▶ [Exercise brief]:
The lines to repeat are those below from the one containing "Lemma elem_of_build_debug_sessions (events_" down to the one containing "destruct (group_by_user_grouped events_)", both included; reproduce them exactly and nothing else.

▶ [Data for processing]:
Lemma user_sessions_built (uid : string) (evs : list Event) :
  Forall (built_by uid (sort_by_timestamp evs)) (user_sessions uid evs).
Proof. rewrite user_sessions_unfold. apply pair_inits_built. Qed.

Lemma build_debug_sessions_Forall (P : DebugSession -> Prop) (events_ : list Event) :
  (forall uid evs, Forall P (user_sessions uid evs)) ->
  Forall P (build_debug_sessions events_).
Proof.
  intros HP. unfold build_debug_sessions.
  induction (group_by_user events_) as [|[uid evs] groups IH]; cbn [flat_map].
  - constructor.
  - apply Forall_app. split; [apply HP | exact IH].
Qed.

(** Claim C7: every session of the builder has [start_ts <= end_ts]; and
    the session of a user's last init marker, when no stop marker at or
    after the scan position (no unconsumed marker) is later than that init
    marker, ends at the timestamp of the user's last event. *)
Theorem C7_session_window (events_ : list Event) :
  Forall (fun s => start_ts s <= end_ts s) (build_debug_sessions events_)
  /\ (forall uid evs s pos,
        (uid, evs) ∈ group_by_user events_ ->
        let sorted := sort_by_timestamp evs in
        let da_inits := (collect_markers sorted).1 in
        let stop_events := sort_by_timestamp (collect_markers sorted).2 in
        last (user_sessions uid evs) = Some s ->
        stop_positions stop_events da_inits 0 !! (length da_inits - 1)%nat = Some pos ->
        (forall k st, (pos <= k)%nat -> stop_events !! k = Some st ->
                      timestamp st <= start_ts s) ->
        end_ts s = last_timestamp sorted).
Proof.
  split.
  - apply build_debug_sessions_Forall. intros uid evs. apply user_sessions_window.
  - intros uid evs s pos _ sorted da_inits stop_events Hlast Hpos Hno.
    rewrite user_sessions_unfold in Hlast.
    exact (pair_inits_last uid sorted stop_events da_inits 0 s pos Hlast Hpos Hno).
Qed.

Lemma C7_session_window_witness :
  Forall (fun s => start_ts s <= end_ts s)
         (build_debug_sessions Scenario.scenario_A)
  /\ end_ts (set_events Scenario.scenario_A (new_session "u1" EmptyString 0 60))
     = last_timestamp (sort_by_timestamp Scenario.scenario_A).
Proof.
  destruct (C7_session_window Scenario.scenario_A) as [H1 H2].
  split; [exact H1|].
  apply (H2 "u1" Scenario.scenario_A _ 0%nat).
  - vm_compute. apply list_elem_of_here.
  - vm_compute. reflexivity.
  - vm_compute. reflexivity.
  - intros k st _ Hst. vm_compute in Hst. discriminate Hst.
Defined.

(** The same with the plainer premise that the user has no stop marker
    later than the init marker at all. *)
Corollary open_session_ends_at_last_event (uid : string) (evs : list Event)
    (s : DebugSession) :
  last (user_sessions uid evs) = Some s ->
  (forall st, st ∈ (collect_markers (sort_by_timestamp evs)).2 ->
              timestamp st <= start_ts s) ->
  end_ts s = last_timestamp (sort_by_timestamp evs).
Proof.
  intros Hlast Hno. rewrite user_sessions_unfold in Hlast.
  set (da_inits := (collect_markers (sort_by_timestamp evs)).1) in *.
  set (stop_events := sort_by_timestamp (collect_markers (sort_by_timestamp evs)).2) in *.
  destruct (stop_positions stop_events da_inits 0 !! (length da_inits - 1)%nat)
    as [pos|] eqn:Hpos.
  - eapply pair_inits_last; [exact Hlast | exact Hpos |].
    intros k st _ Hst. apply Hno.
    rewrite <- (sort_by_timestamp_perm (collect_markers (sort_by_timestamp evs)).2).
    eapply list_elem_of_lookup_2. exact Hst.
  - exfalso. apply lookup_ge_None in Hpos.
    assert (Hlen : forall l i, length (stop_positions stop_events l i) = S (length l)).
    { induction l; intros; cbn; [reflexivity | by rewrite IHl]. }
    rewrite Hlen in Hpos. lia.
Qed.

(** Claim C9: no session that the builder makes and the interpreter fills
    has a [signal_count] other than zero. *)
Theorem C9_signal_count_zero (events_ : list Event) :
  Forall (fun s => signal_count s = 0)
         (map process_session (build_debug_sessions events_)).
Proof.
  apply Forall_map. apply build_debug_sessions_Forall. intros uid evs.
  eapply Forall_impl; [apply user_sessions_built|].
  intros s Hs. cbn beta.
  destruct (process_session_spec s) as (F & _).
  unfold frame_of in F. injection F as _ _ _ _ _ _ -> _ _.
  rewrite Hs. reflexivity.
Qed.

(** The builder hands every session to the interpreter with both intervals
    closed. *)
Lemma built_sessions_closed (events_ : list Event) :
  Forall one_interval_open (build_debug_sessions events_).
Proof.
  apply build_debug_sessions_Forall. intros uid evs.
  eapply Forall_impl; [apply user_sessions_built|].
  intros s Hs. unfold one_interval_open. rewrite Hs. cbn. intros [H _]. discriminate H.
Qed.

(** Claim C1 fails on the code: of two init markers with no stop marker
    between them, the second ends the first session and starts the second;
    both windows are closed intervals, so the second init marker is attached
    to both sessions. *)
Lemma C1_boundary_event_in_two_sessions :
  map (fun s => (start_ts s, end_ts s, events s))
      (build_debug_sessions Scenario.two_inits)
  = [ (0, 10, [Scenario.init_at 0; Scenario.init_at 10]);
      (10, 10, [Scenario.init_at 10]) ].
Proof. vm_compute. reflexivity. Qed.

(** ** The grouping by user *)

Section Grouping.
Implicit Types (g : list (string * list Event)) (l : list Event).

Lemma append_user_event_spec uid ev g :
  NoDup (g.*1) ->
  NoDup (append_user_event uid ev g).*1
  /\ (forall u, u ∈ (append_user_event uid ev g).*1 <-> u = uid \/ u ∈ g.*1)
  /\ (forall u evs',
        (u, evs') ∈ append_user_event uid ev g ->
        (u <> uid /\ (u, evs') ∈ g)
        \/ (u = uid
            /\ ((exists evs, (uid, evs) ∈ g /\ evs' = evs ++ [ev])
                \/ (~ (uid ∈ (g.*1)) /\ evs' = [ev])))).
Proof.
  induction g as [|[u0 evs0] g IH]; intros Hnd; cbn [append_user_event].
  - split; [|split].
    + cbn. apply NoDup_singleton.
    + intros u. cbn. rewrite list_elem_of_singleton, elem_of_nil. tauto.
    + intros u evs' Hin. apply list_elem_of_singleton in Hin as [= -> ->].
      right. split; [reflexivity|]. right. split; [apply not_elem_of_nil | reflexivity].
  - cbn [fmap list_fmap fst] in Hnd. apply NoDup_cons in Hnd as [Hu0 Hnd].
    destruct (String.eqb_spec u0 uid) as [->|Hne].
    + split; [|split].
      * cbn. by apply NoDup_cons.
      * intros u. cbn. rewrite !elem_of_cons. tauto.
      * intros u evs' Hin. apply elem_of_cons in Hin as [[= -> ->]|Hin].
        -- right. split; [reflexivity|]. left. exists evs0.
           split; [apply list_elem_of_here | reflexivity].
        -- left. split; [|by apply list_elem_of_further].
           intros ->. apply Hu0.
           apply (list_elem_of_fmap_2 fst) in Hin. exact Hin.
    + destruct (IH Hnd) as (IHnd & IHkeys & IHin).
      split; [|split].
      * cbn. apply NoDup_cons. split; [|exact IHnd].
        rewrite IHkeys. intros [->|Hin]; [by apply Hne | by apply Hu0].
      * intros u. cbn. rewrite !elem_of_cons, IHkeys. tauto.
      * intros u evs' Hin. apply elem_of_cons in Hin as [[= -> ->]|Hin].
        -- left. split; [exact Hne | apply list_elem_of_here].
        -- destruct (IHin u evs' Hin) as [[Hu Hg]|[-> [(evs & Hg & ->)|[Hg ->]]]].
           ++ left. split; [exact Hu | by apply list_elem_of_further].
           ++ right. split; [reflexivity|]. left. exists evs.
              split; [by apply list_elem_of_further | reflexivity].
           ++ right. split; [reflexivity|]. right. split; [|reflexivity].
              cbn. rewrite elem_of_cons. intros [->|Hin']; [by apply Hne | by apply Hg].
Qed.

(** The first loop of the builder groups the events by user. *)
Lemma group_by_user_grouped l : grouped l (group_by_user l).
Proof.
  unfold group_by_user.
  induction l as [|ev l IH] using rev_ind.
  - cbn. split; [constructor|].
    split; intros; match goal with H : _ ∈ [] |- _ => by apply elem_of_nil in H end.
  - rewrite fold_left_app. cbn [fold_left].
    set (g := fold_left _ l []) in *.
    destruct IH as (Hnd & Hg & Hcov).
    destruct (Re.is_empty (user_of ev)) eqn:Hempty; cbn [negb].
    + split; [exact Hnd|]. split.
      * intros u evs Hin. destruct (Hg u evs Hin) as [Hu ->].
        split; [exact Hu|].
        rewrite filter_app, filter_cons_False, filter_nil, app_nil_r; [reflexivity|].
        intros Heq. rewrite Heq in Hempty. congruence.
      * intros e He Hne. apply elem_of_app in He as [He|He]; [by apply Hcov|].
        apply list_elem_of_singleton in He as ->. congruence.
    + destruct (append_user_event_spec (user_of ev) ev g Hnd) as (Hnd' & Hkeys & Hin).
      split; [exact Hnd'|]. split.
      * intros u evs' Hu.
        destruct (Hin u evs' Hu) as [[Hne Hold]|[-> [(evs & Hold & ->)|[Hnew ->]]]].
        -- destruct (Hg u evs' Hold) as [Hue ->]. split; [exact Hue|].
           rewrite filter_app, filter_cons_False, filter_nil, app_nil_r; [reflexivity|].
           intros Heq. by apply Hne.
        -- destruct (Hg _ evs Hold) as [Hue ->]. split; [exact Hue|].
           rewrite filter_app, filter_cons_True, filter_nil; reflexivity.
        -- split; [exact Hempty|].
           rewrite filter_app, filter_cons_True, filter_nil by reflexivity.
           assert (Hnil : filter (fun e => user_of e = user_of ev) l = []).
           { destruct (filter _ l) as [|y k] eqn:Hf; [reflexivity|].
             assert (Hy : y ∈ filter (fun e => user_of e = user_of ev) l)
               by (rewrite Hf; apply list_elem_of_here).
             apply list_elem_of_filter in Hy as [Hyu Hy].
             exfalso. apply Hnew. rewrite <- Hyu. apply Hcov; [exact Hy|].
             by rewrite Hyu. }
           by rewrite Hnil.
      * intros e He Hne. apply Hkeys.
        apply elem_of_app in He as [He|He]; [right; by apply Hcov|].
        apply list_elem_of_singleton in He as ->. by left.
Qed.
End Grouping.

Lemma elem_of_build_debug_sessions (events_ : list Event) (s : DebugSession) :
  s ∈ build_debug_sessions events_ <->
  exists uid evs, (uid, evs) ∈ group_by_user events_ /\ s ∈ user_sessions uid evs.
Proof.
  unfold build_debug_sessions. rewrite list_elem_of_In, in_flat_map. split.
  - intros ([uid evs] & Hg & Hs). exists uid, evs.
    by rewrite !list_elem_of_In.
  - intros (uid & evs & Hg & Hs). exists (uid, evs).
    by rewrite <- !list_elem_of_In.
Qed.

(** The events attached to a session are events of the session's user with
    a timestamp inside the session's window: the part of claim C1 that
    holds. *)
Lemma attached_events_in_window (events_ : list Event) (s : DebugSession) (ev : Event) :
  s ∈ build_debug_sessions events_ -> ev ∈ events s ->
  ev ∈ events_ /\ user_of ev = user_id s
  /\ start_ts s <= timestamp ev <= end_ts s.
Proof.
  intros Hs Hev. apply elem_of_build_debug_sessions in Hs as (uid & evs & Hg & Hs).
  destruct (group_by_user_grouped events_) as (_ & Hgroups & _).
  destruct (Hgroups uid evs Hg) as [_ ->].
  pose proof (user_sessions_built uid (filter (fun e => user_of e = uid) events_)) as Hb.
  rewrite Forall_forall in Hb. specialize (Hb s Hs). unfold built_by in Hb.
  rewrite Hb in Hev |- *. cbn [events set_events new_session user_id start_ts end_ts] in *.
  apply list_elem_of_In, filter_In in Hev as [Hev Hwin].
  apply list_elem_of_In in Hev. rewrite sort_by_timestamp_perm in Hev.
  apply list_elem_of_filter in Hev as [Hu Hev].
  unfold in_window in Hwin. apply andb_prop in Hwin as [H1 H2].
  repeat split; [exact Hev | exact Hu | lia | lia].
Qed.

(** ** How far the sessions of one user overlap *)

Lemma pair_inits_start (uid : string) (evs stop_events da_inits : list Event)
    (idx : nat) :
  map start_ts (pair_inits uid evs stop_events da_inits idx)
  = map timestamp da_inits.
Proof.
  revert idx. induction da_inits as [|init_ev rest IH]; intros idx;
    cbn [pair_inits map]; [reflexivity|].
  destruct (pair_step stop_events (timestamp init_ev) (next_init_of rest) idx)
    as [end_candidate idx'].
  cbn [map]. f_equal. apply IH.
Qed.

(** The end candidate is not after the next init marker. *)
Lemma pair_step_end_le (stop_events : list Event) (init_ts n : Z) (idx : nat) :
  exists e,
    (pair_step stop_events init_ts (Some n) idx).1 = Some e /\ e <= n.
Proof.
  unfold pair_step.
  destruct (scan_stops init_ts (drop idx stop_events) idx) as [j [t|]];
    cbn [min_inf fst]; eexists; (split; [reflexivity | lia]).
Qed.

* * *

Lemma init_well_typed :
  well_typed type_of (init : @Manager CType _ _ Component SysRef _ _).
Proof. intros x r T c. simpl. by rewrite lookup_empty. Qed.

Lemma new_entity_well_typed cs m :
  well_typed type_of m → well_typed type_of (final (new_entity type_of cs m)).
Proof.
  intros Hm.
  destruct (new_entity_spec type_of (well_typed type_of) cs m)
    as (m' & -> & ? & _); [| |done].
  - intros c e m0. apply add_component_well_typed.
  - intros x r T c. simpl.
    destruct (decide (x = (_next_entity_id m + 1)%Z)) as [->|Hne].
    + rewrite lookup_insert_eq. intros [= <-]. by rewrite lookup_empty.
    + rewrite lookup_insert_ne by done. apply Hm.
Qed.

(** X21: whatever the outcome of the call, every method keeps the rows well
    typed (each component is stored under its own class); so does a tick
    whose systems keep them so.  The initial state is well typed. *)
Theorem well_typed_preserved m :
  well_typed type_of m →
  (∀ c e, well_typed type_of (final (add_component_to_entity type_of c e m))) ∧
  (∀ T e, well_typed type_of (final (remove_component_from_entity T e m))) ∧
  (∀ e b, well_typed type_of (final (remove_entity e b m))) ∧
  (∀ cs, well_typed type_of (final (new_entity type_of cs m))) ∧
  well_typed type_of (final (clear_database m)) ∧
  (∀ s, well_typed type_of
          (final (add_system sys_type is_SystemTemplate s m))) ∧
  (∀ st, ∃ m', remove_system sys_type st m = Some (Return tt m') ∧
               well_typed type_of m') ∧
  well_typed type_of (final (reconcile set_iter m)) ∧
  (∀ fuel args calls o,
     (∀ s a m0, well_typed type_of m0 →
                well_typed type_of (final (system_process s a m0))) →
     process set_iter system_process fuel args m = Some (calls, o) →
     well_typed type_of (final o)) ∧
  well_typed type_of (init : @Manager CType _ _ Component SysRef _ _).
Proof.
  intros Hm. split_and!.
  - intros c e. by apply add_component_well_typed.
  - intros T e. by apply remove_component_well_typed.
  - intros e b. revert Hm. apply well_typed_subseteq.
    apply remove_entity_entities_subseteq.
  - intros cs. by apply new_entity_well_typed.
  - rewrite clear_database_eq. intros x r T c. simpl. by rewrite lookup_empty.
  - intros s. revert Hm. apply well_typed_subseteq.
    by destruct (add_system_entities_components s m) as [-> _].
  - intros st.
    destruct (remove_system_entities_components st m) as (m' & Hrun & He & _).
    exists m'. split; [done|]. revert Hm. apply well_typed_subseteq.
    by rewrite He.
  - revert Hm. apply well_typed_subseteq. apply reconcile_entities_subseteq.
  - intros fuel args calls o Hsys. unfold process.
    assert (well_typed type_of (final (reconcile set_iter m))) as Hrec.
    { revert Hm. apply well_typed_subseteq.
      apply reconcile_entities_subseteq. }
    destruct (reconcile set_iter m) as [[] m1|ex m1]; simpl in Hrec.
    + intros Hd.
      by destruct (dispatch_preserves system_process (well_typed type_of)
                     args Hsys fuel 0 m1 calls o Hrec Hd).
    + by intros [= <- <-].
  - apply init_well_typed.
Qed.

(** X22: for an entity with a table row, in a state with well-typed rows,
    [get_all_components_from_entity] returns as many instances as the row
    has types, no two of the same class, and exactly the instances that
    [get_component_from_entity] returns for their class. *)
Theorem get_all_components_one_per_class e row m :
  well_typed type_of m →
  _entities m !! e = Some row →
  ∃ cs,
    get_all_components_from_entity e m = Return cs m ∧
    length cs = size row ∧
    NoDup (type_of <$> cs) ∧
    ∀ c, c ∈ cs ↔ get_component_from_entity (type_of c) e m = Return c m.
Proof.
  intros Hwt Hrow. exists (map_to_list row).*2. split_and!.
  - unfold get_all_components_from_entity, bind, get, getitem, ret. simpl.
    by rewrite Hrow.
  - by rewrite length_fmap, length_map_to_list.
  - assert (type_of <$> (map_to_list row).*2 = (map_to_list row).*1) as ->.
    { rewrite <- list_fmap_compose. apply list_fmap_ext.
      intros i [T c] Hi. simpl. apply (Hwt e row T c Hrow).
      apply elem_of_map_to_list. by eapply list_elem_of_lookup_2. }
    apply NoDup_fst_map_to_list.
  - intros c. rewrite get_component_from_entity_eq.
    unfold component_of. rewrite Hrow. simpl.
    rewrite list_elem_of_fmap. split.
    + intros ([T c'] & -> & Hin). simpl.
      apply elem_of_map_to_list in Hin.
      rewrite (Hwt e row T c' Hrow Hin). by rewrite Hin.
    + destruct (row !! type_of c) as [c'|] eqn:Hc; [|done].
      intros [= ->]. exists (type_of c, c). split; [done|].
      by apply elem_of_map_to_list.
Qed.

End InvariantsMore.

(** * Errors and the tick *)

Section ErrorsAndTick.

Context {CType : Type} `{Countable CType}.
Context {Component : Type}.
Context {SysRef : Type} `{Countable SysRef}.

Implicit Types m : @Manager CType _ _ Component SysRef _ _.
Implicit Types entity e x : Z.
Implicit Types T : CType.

▶ [Written solution]:
Lemma elem_of_build_debug_sessions (events_ : list Event) (s : DebugSession) :
  s ∈ build_debug_sessions events_ <->
  exists uid evs, (uid, evs) ∈ group_by_user events_ /\ s ∈ user_sessions uid evs.
Proof.
  unfold build_debug_sessions. rewrite list_elem_of_In, in_flat_map. split.
  - intros ([uid evs] & Hg & Hs). exists uid, evs.
    by rewrite !list_elem_of_In.
  - intros (uid & evs & Hg & Hs). exists (uid, evs).
    by rewrite <- !list_elem_of_In.
Qed.

(** The events attached to a session are events of the session's user with
    a timestamp inside the session's window: the part of claim C1 that
    holds. *)
Lemma attached_events_in_window (events_ : list Event) (s : DebugSession) (ev : Event) :
  s ∈ build_debug_sessions events_ -> ev ∈ events s ->
  ev ∈ events_ /\ user_of ev = user_id s
  /\ start_ts s <= timestamp ev <= end_ts s.
Proof.
  intros Hs Hev. apply elem_of_build_debug_sessions in Hs as (uid & evs & Hg & Hs).
  destruct (group_by_user_grouped events_) as (_ & Hgroups & _).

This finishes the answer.